■ ACTIVITY: With no word left out, write out the entire listing.

- - - - - - -

(** * A shallow embedding of the pseudo-Linux command simulator

    The repository holds two variants of one C program, [linux-commands.c]
    and [L2.c].  Both build a directory tree in memory ([struct Dir] blocks
    obtained from [malloc], linked by [parent] and [subdirs] pointers) and
    run shell-like commands against it.  The development below embeds the
    data structures and the command functions of both files and proves or
    refutes the properties the specification states about them.

    Modelling conventions:
    - a C string is a [string] (its bytes up to the terminating NUL);
    - [int] values are [Z]; every count stays between 0 and 16, so no
      wrap-around can occur;
    - a pointer to a [struct Dir] is an [option addr], [None] being [NULL];
    - the heap is a finite map from addresses to blocks, [malloc] takes its
      block (with whatever it contains) from a pool and fails when the
      pool is empty;
    - a fixed-size C array is a list, accessed by index; an access outside
      its bounds, like a dereference of a dangling pointer, is undefined
      behaviour and modelled by the result [Fault];
    - what a command prints is returned as a string. *)

From stdpp Require Import gmap strings list fin_maps pretty.
From Stdlib Require Import ZArith Lia.

Local Open Scope Z_scope.

(** ** Results of C computations *)

Inductive res (A : Type) : Type :=
| Ok (a : A)      (* normal completion *)
| Fault           (* undefined behaviour *)
| OutOfFuel.      (* the loop or recursion was cut by its iteration budget *)
Arguments Ok {A} a.
Arguments Fault {A}.
Arguments OutOfFuel {A}.

Global Instance res_ret : MRet res := fun _ a => Ok a.
Global Instance res_bind : MBind res := fun _ _ k c =>
  match c with
  | Ok a => k a
  | Fault => Fault
  | OutOfFuel => OutOfFuel
  end.

(** ** Constants *)

Definition NAME_LEN : Z := 32.
Definition LINE_LEN : Z := 128.
Definition MAX_FILES : Z := 16.
Definition MAX_SUBDIRS : Z := 16.
Definition MAX_CONTENT : Z := 512.
Definition PERM_LEN : Z := 8.

(** ** Strings *)

Definition nl : string := String (Ascii.ascii_of_nat 10) EmptyString.

(** [puts s] writes [s] and a newline. *)
Definition puts (s : string) : string := s +:+ nl.

(** The first [n] bytes of a string. *)
Fixpoint str_take (n : nat) (s : string) : string :=
  match n, s with
  | O, _ => EmptyString
  | S _, EmptyString => EmptyString
  | S n', String c s' => String c (str_take n' s')
  end.

(** [strncpy(dst, src, n); dst[n] = '\0';] leaves in [dst] the C string
    made of the first [n] bytes of [src] (all of [src] when it is shorter:
    [strncpy] pads with NUL bytes). *)
Definition strncpy (src : string) (n : Z) : string := str_take (Z.to_nat n) src.

(** [strcmp(a, b) == 0] *)
Definition streq (a b : string) : bool := bool_decide (a = b).

(** [printf("%4d", n)] and [printf("%4s", s)]: right-aligned in a field
    of width 4. *)
Fixpoint spaces (n : nat) : string :=
  match n with
  | O => EmptyString
  | S n' => String (Ascii.ascii_of_nat 32) (spaces n')
  end.
Definition pad4 (s : string) : string :=
  spaces (4 - String.length s)%nat +:+ s.
Definition fmt_4d (n : Z) : string := pad4 (pretty n).

(** ** Data structures *)

Definition addr := nat.
Definition ptr := option addr.

Record File := mkFile {
  f_name : string;
  f_size : Z;
  f_perm : string;
  f_content : string
}.

Record Dir := mkDir {
  d_name : string;
  d_parent : ptr;
  d_files : list File;
  d_file_count : Z;
  d_subdirs : list ptr;
  d_subdir_count : Z
}.

Definition set_name (d : Dir) (s : string) : Dir :=
  mkDir s (d_parent d) (d_files d) (d_file_count d) (d_subdirs d) (d_subdir_count d).
Definition set_parent (d : Dir) (p : ptr) : Dir :=
  mkDir (d_name d) p (d_files d) (d_file_count d) (d_subdirs d) (d_subdir_count d).
Definition set_files (d : Dir) (fs : list File) : Dir :=
  mkDir (d_name d) (d_parent d) fs (d_file_count d) (d_subdirs d) (d_subdir_count d).
Definition set_file_count (d : Dir) (n : Z) : Dir :=
  mkDir (d_name d) (d_parent d) (d_files d) n (d_subdirs d) (d_subdir_count d).
Definition set_subdirs (d : Dir) (ds : list ptr) : Dir :=
  mkDir (d_name d) (d_parent d) (d_files d) (d_file_count d) ds (d_subdir_count d).
Definition set_subdir_count (d : Dir) (n : Z) : Dir :=
  mkDir (d_name d) (d_parent d) (d_files d) (d_file_count d) (d_subdirs d) n.

Definition set_f_name (f : File) (s : string) : File :=
  mkFile s (f_size f) (f_perm f) (f_content f).
Definition set_f_size (f : File) (n : Z) : File :=
  mkFile (f_name f) n (f_perm f) (f_content f).
Definition set_f_perm (f : File) (s : string) : File :=
  mkFile (f_name f) (f_size f) s (f_content f).
Definition set_f_content (f : File) (s : string) : File :=
  mkFile (f_name f) (f_size f) (f_perm f) s.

- - - - - - -

■ FINISHED EXERCISE:
(** * A shallow embedding of the pseudo-Linux command simulator

    The repository holds two variants of one C program, [linux-commands.c]
    and [L2.c].  Both build a directory tree in memory ([struct Dir] blocks
    obtained from [malloc], linked by [parent] and [subdirs] pointers) and
    run shell-like commands against it.  The development below embeds the
    data structures and the command functions of both files and proves or
    refutes the properties the specification states about them.

    Modelling conventions:
    - a C string is a [string] (its bytes up to the terminating NUL);
    - [int] values are [Z]; every count stays between 0 and 16, so no
      wrap-around can occur;
    - a pointer to a [struct Dir] is an [option addr], [None] being [NULL];
    - the heap is a finite map from addresses to blocks, [malloc] takes its
      block (with whatever it contains) from a pool and fails when the
      pool is empty;
    - a fixed-size C array is a list, accessed by index; an access outside
      its bounds, like a dereference of a dangling pointer, is undefined
      behaviour and modelled by the result [Fault];
    - what a command prints is returned as a string. *)

From stdpp Require Import gmap strings list fin_maps pretty.
From Stdlib Require Import ZArith Lia.

Local Open Scope Z_scope.

(** ** Results of C computations *)

Inductive res (A : Type) : Type :=
| Ok (a : A)      (* normal completion *)
| Fault           (* undefined behaviour *)
| OutOfFuel.      (* the loop or recursion was cut by its iteration budget *)
Arguments Ok {A} a.
Arguments Fault {A}.
Arguments OutOfFuel {A}.

Global Instance res_ret : MRet res := fun _ a => Ok a.
Global Instance res_bind : MBind res := fun _ _ k c =>
  match c with
  | Ok a => k a
  | Fault => Fault
  | OutOfFuel => OutOfFuel
  end.

(** ** Constants *)

Definition NAME_LEN : Z := 32.
Definition LINE_LEN : Z := 128.
Definition MAX_FILES : Z := 16.
Definition MAX_SUBDIRS : Z := 16.
Definition MAX_CONTENT : Z := 512.
Definition PERM_LEN : Z := 8.

(** ** Strings *)

Definition nl : string := String (Ascii.ascii_of_nat 10) EmptyString.

(** [puts s] writes [s] and a newline. *)
Definition puts (s : string) : string := s +:+ nl.

(** The first [n] bytes of a string. *)
Fixpoint str_take (n : nat) (s : string) : string :=
  match n, s with
  | O, _ => EmptyString
  | S _, EmptyString => EmptyString
  | S n', String c s' => String c (str_take n' s')
  end.

(** [strncpy(dst, src, n); dst[n] = '\0';] leaves in [dst] the C string
    made of the first [n] bytes of [src] (all of [src] when it is shorter:
    [strncpy] pads with NUL bytes). *)
Definition strncpy (src : string) (n : Z) : string := str_take (Z.to_nat n) src.

(** [strcmp(a, b) == 0] *)
Definition streq (a b : string) : bool := bool_decide (a = b).

(** [printf("%4d", n)] and [printf("%4s", s)]: right-aligned in a field
    of width 4. *)
Fixpoint spaces (n : nat) : string :=
  match n with
  | O => EmptyString
  | S n' => String (Ascii.ascii_of_nat 32) (spaces n')
  end.
Definition pad4 (s : string) : string :=
  spaces (4 - String.length s)%nat +:+ s.
Definition fmt_4d (n : Z) : string := pad4 (pretty n).

(** ** Data structures *)

Definition addr := nat.
Definition ptr := option addr.

Record File := mkFile {
  f_name : string;
  f_size : Z;
  f_perm : string;
  f_content : string
}.

Record Dir := mkDir {
  d_name : string;
  d_parent : ptr;
  d_files : list File;
  d_file_count : Z;
  d_subdirs : list ptr;
  d_subdir_count : Z
}.

Definition set_name (d : Dir) (s : string) : Dir :=
  mkDir s (d_parent d) (d_files d) (d_file_count d) (d_subdirs d) (d_subdir_count d).
Definition set_parent (d : Dir) (p : ptr) : Dir :=
  mkDir (d_name d) p (d_files d) (d_file_count d) (d_subdirs d) (d_subdir_count d).
Definition set_files (d : Dir) (fs : list File) : Dir :=
  mkDir (d_name d) (d_parent d) fs (d_file_count d) (d_subdirs d) (d_subdir_count d).
Definition set_file_count (d : Dir) (n : Z) : Dir :=
  mkDir (d_name d) (d_parent d) (d_files d) n (d_subdirs d) (d_subdir_count d).
Definition set_subdirs (d : Dir) (ds : list ptr) : Dir :=
  mkDir (d_name d) (d_parent d) (d_files d) (d_file_count d) ds (d_subdir_count d).
Definition set_subdir_count (d : Dir) (n : Z) : Dir :=
  mkDir (d_name d) (d_parent d) (d_files d) (d_file_count d) (d_subdirs d) n.

Definition set_f_name (f : File) (s : string) : File :=
  mkFile s (f_size f) (f_perm f) (f_content f).
Definition set_f_size (f : File) (n : Z) : File :=
  mkFile (f_name f) n (f_perm f) (f_content f).
Definition set_f_perm (f : File) (s : string) : File :=
  mkFile (f_name f) (f_size f) s (f_content f).
Definition set_f_content (f : File) (s : string) : File :=
  mkFile (f_name f) (f_size f) (f_perm f) s.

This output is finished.